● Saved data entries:
━━━━━━━━━━

(** A click on an anchor with a [download] attribute. *)
Definition download (name : list Z) (blob : Blob) : prog host unit :=
  (l <- gets downloads ;; modify (set_downloads (l ++ [(name, blob)])))%prog.

(** The closing of a writable opened through the file picker. *)
Definition write_file (name : list Z) (blob : Blob) : prog host unit :=
  (l <- gets files ;; modify (set_files (l ++ [(name, blob)])))%prog.

(** ** Messages of worklet ports *)

Definition post (n : nat) (data : list num) : prog host unit :=
  (l <- gets mailbox ;; modify (set_mailbox (l ++ [(n, data)])))%prog.

(** ** Service workers *)

(** [navigator.serviceWorker.register(url)]: the script is recorded; the
    promise of the registration settles later. *)
Definition register_worker (url : list Z) : prog host unit :=
  modify (fun h => set_worker_scripts (worker_scripts h ++ [url]) h).

(** ** A host at page load *)

Definition fresh_host (gum picker sw : bool) (t : Q) (d : date) (dev : result num) :
    host :=
  {| has_getUserMedia := gum; has_showSaveFilePicker := picker; now := t; today := d;
     audio_device := dev; signal := []; streams := []; contexts := []; nodes := []; edges := [];
     intervals := []; raf_requests := []; next_handle := 1; object_urls := [];
     mailbox := []; console := []; files := []; downloads := [];
     has_serviceWorker := sw; worker_scripts := [] |}.

(** ** Facts *)

Lemma length_update {A} (i : nat) (f : A -> A) (l : list A) :
  length (update i f l) = length l.
Proof. unfold update. destruct (l !! i); [apply length_insert | reflexivity]. Qed.

Lemma update_lookup {A} (i : nat) (f : A -> A) (l : list A) :
  update i f l !! i = f <$> l !! i.
Proof.
  unfold update. destruct (l !! i) as [a|] eqn:E; [|exact E].
  apply list_lookup_insert_eq. eapply lookup_lt_Some, E.
Qed.

Lemma update_lookup_ne {A} (i j : nat) (f : A -> A) (l : list A) :
  i <> j -> update i f l !! j = l !! j.
Proof.
  intros H. unfold update. destruct (l !! i); [|reflexivity].
  apply list_lookup_insert_ne, H.
Qed.

Lemma remove_handle_not_in (id : Z) (l : list Z) : id ∉ remove_handle id l.
Proof.
  unfold remove_handle. rewrite list_elem_of_In, filter_In. intros [_ H].
  rewrite Z.eqb_refl in H. discriminate.
Qed.

Lemma remove_handle_subset (id x : Z) (l : list Z) : x ∈ remove_handle id l -> x ∈ l.
Proof. unfold remove_handle. rewrite !list_elem_of_In, filter_In. tauto. Qed.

━━━━━━━━━━

● Problem requirements: The line with "promise of the" marks the end; reproduce exactly every line from the start of the entries up to it, that line included.

● Response:
(** A click on an anchor with a [download] attribute. *)
Definition download (name : list Z) (blob : Blob) : prog host unit :=
  (l <- gets downloads ;; modify (set_downloads (l ++ [(name, blob)])))%prog.

(** The closing of a writable opened through the file picker. *)
Definition write_file (name : list Z) (blob : Blob) : prog host unit :=
  (l <- gets files ;; modify (set_files (l ++ [(name, blob)])))%prog.

(** ** Messages of worklet ports *)

Definition post (n : nat) (data : list num) : prog host unit :=
  (l <- gets mailbox ;; modify (set_mailbox (l ++ [(n, data)])))%prog.

(** ** Service workers *)

(** [navigator.serviceWorker.register(url)]: the script is recorded; the
    promise of the registration settles later. *)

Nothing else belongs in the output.